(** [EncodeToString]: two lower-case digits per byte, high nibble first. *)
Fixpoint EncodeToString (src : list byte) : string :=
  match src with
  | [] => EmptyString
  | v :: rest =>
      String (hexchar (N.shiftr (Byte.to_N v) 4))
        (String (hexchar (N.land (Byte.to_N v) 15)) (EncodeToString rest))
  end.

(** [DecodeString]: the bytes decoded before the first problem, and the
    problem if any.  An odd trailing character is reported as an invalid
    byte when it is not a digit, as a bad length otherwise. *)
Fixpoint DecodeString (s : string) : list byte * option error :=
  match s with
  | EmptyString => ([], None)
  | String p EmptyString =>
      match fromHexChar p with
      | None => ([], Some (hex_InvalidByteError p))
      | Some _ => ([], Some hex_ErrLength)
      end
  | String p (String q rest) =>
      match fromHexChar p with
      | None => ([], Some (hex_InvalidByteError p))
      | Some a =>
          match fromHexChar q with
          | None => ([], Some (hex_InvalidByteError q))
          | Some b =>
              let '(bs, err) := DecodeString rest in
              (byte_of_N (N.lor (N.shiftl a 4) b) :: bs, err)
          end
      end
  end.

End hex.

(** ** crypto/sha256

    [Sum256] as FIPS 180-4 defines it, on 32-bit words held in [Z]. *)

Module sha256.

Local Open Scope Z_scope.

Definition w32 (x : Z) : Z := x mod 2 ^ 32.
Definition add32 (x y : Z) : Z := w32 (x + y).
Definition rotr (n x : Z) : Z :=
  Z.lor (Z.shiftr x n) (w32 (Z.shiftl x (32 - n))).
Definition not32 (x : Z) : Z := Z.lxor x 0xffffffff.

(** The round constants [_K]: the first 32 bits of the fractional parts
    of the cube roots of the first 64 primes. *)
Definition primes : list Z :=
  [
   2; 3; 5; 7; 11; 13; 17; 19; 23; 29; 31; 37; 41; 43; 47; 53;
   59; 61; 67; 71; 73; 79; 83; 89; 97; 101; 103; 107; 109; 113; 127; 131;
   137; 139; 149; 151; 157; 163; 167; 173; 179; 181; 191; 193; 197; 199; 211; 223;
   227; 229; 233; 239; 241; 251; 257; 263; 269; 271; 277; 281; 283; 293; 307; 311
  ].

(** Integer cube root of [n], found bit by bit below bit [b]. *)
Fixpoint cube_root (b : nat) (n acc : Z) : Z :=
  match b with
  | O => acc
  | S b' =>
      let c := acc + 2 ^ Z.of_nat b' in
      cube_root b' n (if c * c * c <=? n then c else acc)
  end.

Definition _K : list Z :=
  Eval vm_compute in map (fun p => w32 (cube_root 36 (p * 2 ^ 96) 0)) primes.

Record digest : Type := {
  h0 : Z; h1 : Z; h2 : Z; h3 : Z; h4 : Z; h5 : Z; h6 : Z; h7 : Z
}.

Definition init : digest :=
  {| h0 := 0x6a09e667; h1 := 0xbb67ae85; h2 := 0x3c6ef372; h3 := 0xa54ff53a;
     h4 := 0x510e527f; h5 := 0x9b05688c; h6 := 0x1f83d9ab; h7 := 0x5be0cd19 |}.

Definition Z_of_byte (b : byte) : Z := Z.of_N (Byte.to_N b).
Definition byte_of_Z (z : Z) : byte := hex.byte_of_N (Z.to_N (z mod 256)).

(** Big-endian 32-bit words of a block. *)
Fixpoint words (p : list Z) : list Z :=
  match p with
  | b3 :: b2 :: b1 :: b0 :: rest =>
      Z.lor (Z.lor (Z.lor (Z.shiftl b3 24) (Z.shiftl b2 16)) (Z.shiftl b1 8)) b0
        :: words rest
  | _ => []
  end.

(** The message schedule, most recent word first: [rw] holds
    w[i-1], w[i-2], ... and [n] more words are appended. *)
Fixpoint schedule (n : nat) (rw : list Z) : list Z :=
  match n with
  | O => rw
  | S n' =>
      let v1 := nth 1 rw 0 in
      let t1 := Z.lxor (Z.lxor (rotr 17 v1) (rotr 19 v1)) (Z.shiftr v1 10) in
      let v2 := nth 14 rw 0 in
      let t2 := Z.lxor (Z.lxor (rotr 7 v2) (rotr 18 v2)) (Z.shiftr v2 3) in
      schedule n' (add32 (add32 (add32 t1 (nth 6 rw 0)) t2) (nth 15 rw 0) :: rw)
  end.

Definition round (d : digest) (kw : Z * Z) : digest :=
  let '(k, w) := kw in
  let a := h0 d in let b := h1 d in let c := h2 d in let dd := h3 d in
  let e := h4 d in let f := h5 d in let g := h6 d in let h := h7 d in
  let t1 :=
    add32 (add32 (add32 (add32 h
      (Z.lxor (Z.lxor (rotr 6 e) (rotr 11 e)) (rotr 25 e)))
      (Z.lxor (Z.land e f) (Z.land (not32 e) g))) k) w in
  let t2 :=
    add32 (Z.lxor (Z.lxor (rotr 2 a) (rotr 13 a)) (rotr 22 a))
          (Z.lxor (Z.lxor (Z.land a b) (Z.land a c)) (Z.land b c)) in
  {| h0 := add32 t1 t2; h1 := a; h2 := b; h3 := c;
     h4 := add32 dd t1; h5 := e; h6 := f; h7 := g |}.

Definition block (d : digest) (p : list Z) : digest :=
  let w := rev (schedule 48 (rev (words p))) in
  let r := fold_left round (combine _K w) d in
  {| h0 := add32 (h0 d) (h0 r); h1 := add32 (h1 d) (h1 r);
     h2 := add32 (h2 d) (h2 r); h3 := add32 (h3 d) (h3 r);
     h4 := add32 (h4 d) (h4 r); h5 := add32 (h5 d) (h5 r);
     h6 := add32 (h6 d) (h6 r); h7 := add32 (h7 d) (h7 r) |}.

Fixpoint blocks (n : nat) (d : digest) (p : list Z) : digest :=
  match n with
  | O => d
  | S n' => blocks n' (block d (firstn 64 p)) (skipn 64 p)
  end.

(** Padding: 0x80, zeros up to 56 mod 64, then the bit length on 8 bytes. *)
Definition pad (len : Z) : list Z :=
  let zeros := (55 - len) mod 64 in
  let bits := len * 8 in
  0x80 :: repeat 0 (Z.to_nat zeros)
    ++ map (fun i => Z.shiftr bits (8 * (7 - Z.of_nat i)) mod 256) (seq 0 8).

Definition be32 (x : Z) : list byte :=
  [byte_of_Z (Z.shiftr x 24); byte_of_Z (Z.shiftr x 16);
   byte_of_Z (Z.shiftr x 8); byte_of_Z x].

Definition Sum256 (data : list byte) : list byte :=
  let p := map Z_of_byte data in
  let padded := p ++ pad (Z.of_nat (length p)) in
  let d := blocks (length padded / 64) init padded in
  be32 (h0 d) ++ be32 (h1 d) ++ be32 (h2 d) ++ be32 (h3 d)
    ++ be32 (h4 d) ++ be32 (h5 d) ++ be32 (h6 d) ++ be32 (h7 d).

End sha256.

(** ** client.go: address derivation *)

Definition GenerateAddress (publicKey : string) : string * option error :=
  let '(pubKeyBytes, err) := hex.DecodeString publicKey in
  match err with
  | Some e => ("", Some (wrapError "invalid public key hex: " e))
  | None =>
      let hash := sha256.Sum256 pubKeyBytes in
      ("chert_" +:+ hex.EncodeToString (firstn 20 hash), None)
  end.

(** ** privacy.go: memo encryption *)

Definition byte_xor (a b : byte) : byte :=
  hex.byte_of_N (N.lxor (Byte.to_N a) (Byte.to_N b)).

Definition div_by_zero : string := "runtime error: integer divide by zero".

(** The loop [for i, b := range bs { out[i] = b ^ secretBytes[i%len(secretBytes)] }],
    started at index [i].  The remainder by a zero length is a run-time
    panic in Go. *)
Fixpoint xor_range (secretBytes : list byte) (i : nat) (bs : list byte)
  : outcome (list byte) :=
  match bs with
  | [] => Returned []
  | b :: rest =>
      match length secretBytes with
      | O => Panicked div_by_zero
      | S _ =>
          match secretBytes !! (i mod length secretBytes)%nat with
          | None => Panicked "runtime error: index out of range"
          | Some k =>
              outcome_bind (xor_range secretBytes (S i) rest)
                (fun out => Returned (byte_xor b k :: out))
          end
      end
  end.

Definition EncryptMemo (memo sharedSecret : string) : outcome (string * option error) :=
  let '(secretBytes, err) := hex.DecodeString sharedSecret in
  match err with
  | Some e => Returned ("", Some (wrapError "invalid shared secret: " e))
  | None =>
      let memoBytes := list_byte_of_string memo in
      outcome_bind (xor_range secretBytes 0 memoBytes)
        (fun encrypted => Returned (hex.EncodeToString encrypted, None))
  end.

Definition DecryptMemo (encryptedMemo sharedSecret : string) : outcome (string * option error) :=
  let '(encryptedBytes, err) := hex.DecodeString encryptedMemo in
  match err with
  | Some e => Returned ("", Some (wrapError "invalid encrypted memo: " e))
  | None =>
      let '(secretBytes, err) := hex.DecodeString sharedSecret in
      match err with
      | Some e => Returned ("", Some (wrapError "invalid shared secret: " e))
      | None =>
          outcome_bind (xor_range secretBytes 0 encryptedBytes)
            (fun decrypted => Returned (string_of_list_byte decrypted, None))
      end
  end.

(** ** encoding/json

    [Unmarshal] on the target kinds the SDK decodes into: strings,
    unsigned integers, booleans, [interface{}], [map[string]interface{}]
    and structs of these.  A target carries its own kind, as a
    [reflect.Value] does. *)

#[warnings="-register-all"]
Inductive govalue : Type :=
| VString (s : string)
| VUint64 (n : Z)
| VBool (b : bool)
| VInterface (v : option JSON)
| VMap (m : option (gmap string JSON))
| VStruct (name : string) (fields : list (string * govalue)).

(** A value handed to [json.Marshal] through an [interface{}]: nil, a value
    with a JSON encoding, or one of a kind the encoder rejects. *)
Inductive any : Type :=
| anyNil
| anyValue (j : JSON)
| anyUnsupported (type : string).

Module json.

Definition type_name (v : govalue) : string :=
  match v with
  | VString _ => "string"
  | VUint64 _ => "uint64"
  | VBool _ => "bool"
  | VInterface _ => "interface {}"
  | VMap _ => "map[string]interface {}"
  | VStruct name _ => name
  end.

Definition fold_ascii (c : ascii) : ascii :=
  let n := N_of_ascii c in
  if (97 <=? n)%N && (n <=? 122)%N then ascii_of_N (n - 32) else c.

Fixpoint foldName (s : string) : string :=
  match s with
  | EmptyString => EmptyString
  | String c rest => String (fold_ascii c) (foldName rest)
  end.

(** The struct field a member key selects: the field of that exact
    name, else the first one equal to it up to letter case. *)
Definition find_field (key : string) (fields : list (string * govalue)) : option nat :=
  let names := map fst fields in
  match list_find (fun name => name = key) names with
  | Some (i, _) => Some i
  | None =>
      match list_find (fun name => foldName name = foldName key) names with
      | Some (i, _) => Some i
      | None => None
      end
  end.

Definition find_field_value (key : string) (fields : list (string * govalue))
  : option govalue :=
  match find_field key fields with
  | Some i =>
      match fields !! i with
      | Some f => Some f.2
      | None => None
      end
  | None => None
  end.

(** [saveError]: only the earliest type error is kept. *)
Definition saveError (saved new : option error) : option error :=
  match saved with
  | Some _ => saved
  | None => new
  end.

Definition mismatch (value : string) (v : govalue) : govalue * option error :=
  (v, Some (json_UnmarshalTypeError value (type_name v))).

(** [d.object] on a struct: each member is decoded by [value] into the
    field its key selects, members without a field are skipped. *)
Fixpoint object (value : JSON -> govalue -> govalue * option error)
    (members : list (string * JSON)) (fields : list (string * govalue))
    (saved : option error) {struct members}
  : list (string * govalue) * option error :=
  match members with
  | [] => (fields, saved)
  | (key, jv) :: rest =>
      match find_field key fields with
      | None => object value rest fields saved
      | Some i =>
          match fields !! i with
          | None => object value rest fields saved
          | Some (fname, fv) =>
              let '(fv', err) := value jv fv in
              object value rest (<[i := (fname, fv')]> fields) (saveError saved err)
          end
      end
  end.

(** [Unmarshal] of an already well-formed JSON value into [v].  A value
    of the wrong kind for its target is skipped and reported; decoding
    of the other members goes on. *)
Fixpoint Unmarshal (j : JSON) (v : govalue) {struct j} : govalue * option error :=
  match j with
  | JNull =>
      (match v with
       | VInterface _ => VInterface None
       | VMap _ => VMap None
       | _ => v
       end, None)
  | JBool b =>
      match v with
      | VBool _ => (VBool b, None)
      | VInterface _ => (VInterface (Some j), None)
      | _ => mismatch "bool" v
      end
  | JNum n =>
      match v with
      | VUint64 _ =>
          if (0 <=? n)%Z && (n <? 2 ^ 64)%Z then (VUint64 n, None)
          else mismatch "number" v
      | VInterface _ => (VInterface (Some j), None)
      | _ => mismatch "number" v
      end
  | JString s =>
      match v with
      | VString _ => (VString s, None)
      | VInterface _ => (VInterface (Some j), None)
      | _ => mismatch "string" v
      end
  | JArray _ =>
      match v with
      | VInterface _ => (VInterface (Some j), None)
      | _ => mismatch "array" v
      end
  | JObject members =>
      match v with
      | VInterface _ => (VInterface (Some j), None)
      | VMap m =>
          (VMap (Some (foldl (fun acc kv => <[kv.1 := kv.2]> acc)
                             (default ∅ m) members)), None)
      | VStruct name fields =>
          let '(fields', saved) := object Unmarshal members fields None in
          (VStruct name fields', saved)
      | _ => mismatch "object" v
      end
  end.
____________
**ASSIGNMENT:** Among the lines above, find those with the word "EncodeToString". Copy them.

**RESPONSE FOR THIS EXERCISE:**
(** [EncodeToString]: two lower-case digits per byte, high nibble first. *)
Fixpoint EncodeToString (src : list byte) : string :=
        (String (hexchar (N.land (Byte.to_N v) 15)) (EncodeToString rest))
      ("chert_" +:+ hex.EncodeToString (firstn 20 hash), None)
        (fun encrypted => Returned (hex.EncodeToString encrypted, None))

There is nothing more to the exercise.